Королева отпустила плечо Гектора и пошла к образу, поддерживая тонкими руками огромный живот в охапке мокрых запылившихся юбок. Сделала несколько неверных шагов и упала на колени:

— Господи, видишь ли?! — её голос, всегда тихий и нежный, вдруг наполнил собой весь храм, как орган. — Господи, на тебя уповаю, нет у меня сил… и времени… и кругом измена и зло, оттого прошу — воззри сейчас, обрати взор свой, на плод чрева моего… на нашего короля…

Слова оборвались диким воплем, резанувшим Гектору душу. Он бросился на помощь сквозь собственный неизбывный ужас — к своей госпоже, к своей святой, к своему сюзерену, на которого никогда не смел взглянуть как на женщину. Немыслимо было сознавать, что именно она, недосягаемо высокая дама, корчилась на каменных плитах беспомощно и бесстыдно, как любая бедная девка, которой пришёл срок… а он, мужчина, дурак, невежда, знающий всё о боевых ранах, не мог даже представить себе, что делать с такой болью, и его сердце разрывалось от её криков…

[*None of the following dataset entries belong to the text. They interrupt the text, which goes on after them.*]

(* ===== verification/OftreeInv.v ===== *)
(** * The shape of the device tree

    A tree of node addresses is laid out in memory by the links of the nodes;
    adding and deleting nodes change it as one expects, and keep the list of
    all nodes in step. *)

From S2P Require Import Prelude Oftree.

Module OftreeInv.
Export Oftree.

(** A tree of node addresses *)
#[warnings="-register-all"]
Inductive rose := Rose (p : Z) (ts : list rose).

Definition rroot (t : rose) : Z := match t with Rose p _ => p end.
Definition roots (ts : list rose) : list Z := map rroot ts.
Definition first (ts : list rose) : option Z := head (roots ts).

Fixpoint ptrs (t : rose) : list Z := match t with Rose p ts => p :: flat_map ptrs ts end.
Definition fptrs (ts : list rose) : list Z := flat_map ptrs ts.

Lemma rose_ind' (P : rose -> Prop) :
  (forall p ts, Forall P ts -> P (Rose p ts)) -> forall t, P t.
Proof.
  intros H. fix IH 1. intros [p ts]. apply H. induction ts as [|t ts IHts]; constructor; [apply IH|apply IHts].
Qed.

(** The tree laid out in memory below [par], followed by the sibling [nxt] *)
Fixpoint rep (h : gmap Z dnode) (par : option Z) (t : rose) (nxt : option Z) : Prop :=
  match t with
  | Rose p ts =>
      (exists n, h !! p = Some n /\ parent n = par /\ child n = first ts /\ sibling n = nxt) /\
      (fix kids ts := match ts with
                      | [] => True
                      | t' :: ts' => rep h (Some p) t' (first ts') /\ kids ts'
                      end) ts
  end.
Fixpoint forest (h : gmap Z dnode) (par : option Z) (ts : list rose) : Prop :=
  match ts with
  | [] => True
  | t :: ts' => rep h par t (first ts') /\ forest h par ts'
  end.

Lemma rep_eq h par p ts nxt : rep h par (Rose p ts) nxt <->
  (exists n, h !! p = Some n /\ parent n = par /\ child n = first ts /\ sibling n = nxt) /\ forest h (Some p) ts.
Proof.
  assert (E : forall ts, (fix kids ts := match ts with
                 | [] => True | t' :: ts' => rep h (Some p) t' (first ts') /\ kids ts' end) ts <-> forest h (Some p) ts).
  { induction ts0 as [|t ts0 IH]; [done|]. cbn [forest]. by rewrite <- IH. }
  change (rep h par (Rose p ts) nxt) with
    ((exists n, h !! p = Some n /\ parent n = par /\ child n = first ts /\ sibling n = nxt) /\
     (fix kids ts := match ts with
                 | [] => True | t' :: ts' => rep h (Some p) t' (first ts') /\ kids ts' end) ts).
  by rewrite E.
Qed.

(** Following a link through the nodes [xs] ends with null. *)
Fixpoint links (h : gmap Z dnode) (nx : dnode -> option Z) (p : option Z) (xs : list Z) : Prop :=
  match xs with
  | [] => p = None
  | x :: xs' => p = Some x /\ exists n, h !! x = Some n /\ links h nx (nx n) xs'
  end.

(** A device tree whose memory holds the tree [r] and whose list of all
    nodes is [xs] *)
Record laid_out (t : oftree) (r : rose) (xs : list Z) : Prop := LaidOut {
  lo_root : root t = Some (rroot r);
  lo_rep : rep (nodes t) None r None;
  lo_nodup : NoDup (ptrs r);
  lo_all : links (nodes t) allnext (all t) xs;
  lo_perm : xs ≡ₚ ptrs r;
  lo_fresh : forall p n, nodes t !! p = Some n -> p < fresh t
}.

(** ** Removing a subtree *)

Fixpoint prune (x : Z) (t : rose) : list rose :=
  match t with Rose p ts => if decide (p = x) then [] else [Rose p (flat_map (prune x) ts)] end.
Definition fprune (x : Z) (ts : list rose) : list rose := flat_map (prune x) ts.

(** The subtrees below a node *)
Fixpoint sub (x : Z) (t : rose) : option (list rose) :=
  match t with
  | Rose p ts => if decide (p = x) then Some ts
                 else (fix go ts := match ts with
                                    | [] => None
                                    | t' :: ts' => match sub x t' with Some us => Some us | None => go ts' end
                                    end) ts
  end.
Fixpoint fsub (x : Z) (ts : list rose) : option (list rose) :=
  match ts with
  | [] => None
  | t :: ts' => match sub x t with Some us => Some us | None => fsub x ts' end
  end.

Lemma sub_eq x p ts : sub x (Rose p ts) = if decide (p = x) then Some ts else fsub x ts.
Proof. cbn [sub]. destruct (decide (p = x)); [done|]. induction ts as [|t ts IH]; [done|]. cbn. by rewrite IH. Qed.

Lemma prune_eq x p ts : prune x (Rose p ts) = if decide (p = x) then [] else [Rose p (fprune x ts)].
Proof. done. Qed.
Lemma ptrs_eq p ts : ptrs (Rose p ts) = p :: fptrs ts.
Proof. done. Qed.

Lemma fprune_cons x t ts : fprune x (t :: ts) = prune x t ++ fprune x ts.
Proof. done. Qed.
Lemma fptrs_cons t ts : fptrs (t :: ts) = ptrs t ++ fptrs ts.
Proof. done. Qed.
Lemma fptrs_app ts us : fptrs (ts ++ us) = fptrs ts ++ fptrs us.
Proof. apply flat_map_app. Qed.

Lemma rroot_in t : rroot t ∈ ptrs t.
Proof. destruct t. left. Qed.

(** Pruning an address that does not occur changes nothing. *)
Lemma prune_absent x t : x ∉ ptrs t -> prune x t = [t].
Proof.
  induction t as [p ts IH] using rose_ind'. rewrite ptrs_eq, prune_eq. intros [H1 H2]%not_elem_of_cons.
  rewrite decide_False by congruence. do 2 f_equal.
  induction IH as [|t ts Ht _ IHts]; [done|]. rewrite fptrs_cons, not_elem_of_app in H2.
  rewrite fprune_cons, Ht, IHts by apply H2. done.
Qed.

Lemma fprune_absent x ts : x ∉ fptrs ts -> fprune x ts = ts.
Proof.
  induction ts as [|t ts IH]; [done|]. rewrite fptrs_cons, not_elem_of_app, fprune_cons. intros [H1 H2].
  by rewrite prune_absent, IH.
Qed.

(** The addresses left by pruning are among those before, except the root. *)
Lemma prune_ptrs x t y : y ∈ fptrs (prune x t) -> y ∈ ptrs t /\ y <> x.
Proof.
  induction t as [p ts IH] using rose_ind'. rewrite prune_eq. destruct (decide (p = x)) as [|Hp]; [by intros ?%elem_of_nil|].
  rewrite fptrs_cons, app_nil_r, !ptrs_eq, !elem_of_cons. intros [->|H]; [by auto|].
  cut (y ∈ fptrs ts /\ y <> x); [tauto|]. induction IH as [|t ts Ht _ IHts]; [by apply elem_of_nil in H|].
  rewrite fprune_cons, fptrs_app, elem_of_app in H. rewrite fptrs_cons, elem_of_app.
  destruct H as [H|H]; [apply Ht in H|apply IHts in H]; tauto.
Qed.

Lemma fprune_ptrs x ts y : y ∈ fptrs (fprune x ts) -> y ∈ fptrs ts /\ y <> x.
Proof.
  induction ts as [|t ts IH]; [by intros ?%elem_of_nil|]. rewrite fprune_cons, fptrs_app, fptrs_cons, !elem_of_app.
  intros [H|H]; [apply prune_ptrs in H|apply IH in H]; tauto.
Qed.

Lemma fprune_nodup x ts : NoDup (fptrs ts) -> NoDup (fptrs (fprune x ts)).
Proof.
  assert (Ht : forall t, NoDup (ptrs t) -> NoDup (fptrs (prune x t))).
  { induction t as [p us IH] using rose_ind'. rewrite ptrs_eq, prune_eq. intros [H1 H2]%list.NoDup_cons.
    destruct (decide (p = x)); [constructor|]. rewrite fptrs_cons, app_nil_r, ptrs_eq. apply list.NoDup_cons.
    split; [intros [? _]%fprune_ptrs; done|]. clear H1.
    induction IH as [|t us Ht _ IHus]; [constructor|]. rewrite fptrs_cons in H2. rewrite fprune_cons, fptrs_app.
    apply list.NoDup_app in H2 as (N1 & N2 & N3). apply list.NoDup_app. split_and!; auto.
    intros y [Hy _]%prune_ptrs [Hy' _]%fprune_ptrs. by apply (N2 y). }
  induction ts as [|t ts IH]; [done|]. rewrite fprune_cons, fptrs_app, fptrs_cons.
  intros (N1 & N2 & N3)%list.NoDup_app. apply list.NoDup_app. split_and!; auto.
  intros y [Hy _]%prune_ptrs [Hy' _]%fprune_ptrs. by apply (N2 y).
Qed.

(** ** Subtrees *)

Lemma fsub_app x ts us : fsub x (ts ++ us) = match fsub x ts with Some v => Some v | None => fsub x us end.
Proof. induction ts as [|t ts IH]; [done|]. cbn. rewrite IH. by destruct (sub x t). Qed.

Lemma elem_root p vs us : Rose p vs ∈ us -> p ∈ fptrs us.
Proof. intros H. apply list_elem_of_In, in_flat_map. exists (Rose p vs). split; [by apply list_elem_of_In|by left]. Qed.

Lemma sub_some x t us : sub x t = Some us -> x ∈ ptrs t /\ fptrs us ⊆ ptrs t.
Proof.
  revert us. induction t as [p ts IH] using rose_ind'. intros us. rewrite sub_eq, ptrs_eq.
  destruct (decide (p = x)) as [->|Hp].
  - intros [= ->]. split; [left|]. intros y Hy. by right.
  - intros H. cut (x ∈ fptrs ts /\ fptrs us ⊆ fptrs ts); [intros [H1 H2]; split; [by right|intros y Hy; right; by apply H2]|].
    induction IH as [|t ts Ht _ IHts]; [done|]. cbn in H. rewrite fptrs_cons.
    destruct (sub x t) as [v|] eqn:E.
    + injection H as ->. destruct (Ht us eq_refl) as [H1 H2]. split; [apply elem_of_app; by left|].
      intros y Hy. apply elem_of_app. left. by apply H2.
    + destruct (IHts H) as [H1 H2]. split; [apply elem_of_app; by right|].
      intros y Hy. apply elem_of_app. right. by apply H2.
Qed.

Но тут пришло наитие. Тёмный образ Господа вдруг начал наливаться светом. Гектор, занятый отчаянной работой, более ужасной, чем штурм крепостной стены под шквальным огнём, не видел, как контуры Его фигуры медленно выступили из тьмы, становясь всё чётче и ярче, как озарился Его лик, неземной, бесстрастный и всепроницающий. Только когда крик ребёнка присоединился к стонам матери, Гектор осознал, что храм, в котором не горит ни одна свеча, уже просвечен насквозь, а лик Господа светится золотым солнечным огнём.

Так было явлено чудо, которое именно в этом храме, вот уже пятьсот лет как усыпальнице королевского рода, в месте венчания особ королевского рода и коронации государей, являлось каждый раз, когда происходило одно из упомянутых событий. Господь, созерцающий землю с небес через свой образ, нерукотворно явившийся пятьсот лет назад на храмовой стене, остановил свой взор на новом государе, отметив его.

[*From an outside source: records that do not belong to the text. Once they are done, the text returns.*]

Lemma add_laid t r xs par nm : laid_out t r xs -> par ∈ ptrs r ->
  laid_out (add par nm t) (graft par (fresh t) r) (insert_after par (fresh t) xs).
Proof. intros L H. destruct (add_node_laid_out t r xs par nm L H) as (t' & E & L'). unfold add. by rewrite E. Qed.

Definition seed : oftree :=
  Tree {[1 := Node 1 [Prop_ (str "name") (str "device-tree" ++ [0])] None None None None None None]} (Some 1) (Some 1) 2 2.
Definition sample : oftree := add 2 (str "usb@e") (add 2 (str "usb@d") (add 1 (str "pci@80000000") seed)).
Definition shape : rose := Rose 1 [Rose 2 [Rose 4 []; Rose 3 []]].

Lemma seed_laid : laid_out seed (Rose 1 []) [1].
Proof.
  constructor; try reflexivity.
  - rewrite rep_eq. split; [|exact I]. eexists. split_and!; reflexivity.
  - apply list.NoDup_singleton.
  - split; [reflexivity|]. eexists. split; [reflexivity|]. reflexivity.
  - intros p n H. cbn [nodes seed] in H. apply lookup_singleton_Some in H as [<- _]. reflexivity.
Qed.

Lemma sample_laid : laid_out sample shape [1; 2; 4; 3].
Proof.
  pose proof (add_laid _ _ _ 1 (str "pci@80000000") seed_laid ltac:(left)) as L1.
  pose proof (add_laid _ _ _ 2 (str "usb@d") L1 ltac:(right; left)) as L2.
  pose proof (add_laid _ _ _ 2 (str "usb@e") L2 ltac:(right; left)) as L3. exact L3.
Qed.

Lemma sample_subs p us : sub p shape = Some us ->
  (p = 1 /\ us = [Rose 2 [Rose 4 []; Rose 3 []]]) \/ (p = 2 /\ us = [Rose 4 []; Rose 3 []]) \/ us = [].
Proof.
  intros H. destruct (sub_some _ _ _ H) as [Hp _]. unfold shape in Hp. cbn in Hp.
  repeat (apply elem_of_cons in Hp as [->|Hp]; [vm_compute in H; injection H as <-; tauto|]). by apply elem_of_nil in Hp.
Qed.

Lemma not_in_dec (x : Z) (l : list Z) : bool_decide (x ∈ l) = false -> x ∉ l.
Proof. apply bool_decide_eq_false. Qed.

(** Decide a fact about the sample by evaluation. *)
Ltac notin := apply not_in_dec; vm_compute; reflexivity.
Ltac unit_eval H := vm_compute in H; injection H as <-; split; notin.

А Гектор омыл крохотное тельце в беломраморной чаше со святой водой, завернул в свой плащ и протянул королеве, преклонив колени.

— Государыня, — сказал он, — Господь видит наши упования. Это мальчик.

Королева улыбнулась тенью улыбки, прижав дитя к себе изо всех своих жалких сил.

— Эральд, — прошептала она почти беззвучно. — Запомните же, Эральд, как Господь узрел вас. Будьте достойны своих предков и вашего прекрасного отца, государя Эральда, которого убил его родной брат. У вас нет братьев и сестёр, мой господин. И вы — сирота. Но вы — король.

Младенец молчал. Его круглые глаза, синие, как у матери, отражали свет зари. Гектор помог королеве приподняться.

— Почему же — сирота, государыня? — спросил он. — Вы сумеете, вы вырастите его, как подобает…

— Нет, — сказала королева тихо. — Мы выиграли не больше часа. Они вот-вот догадаются обо всём и появятся здесь. Ты сейчас возьмёшь своего юного государя и уйдёшь. Ты спрячешь его — даже мне не говори, куда. Ты его вырастишь. Больше мне не на кого надеяться.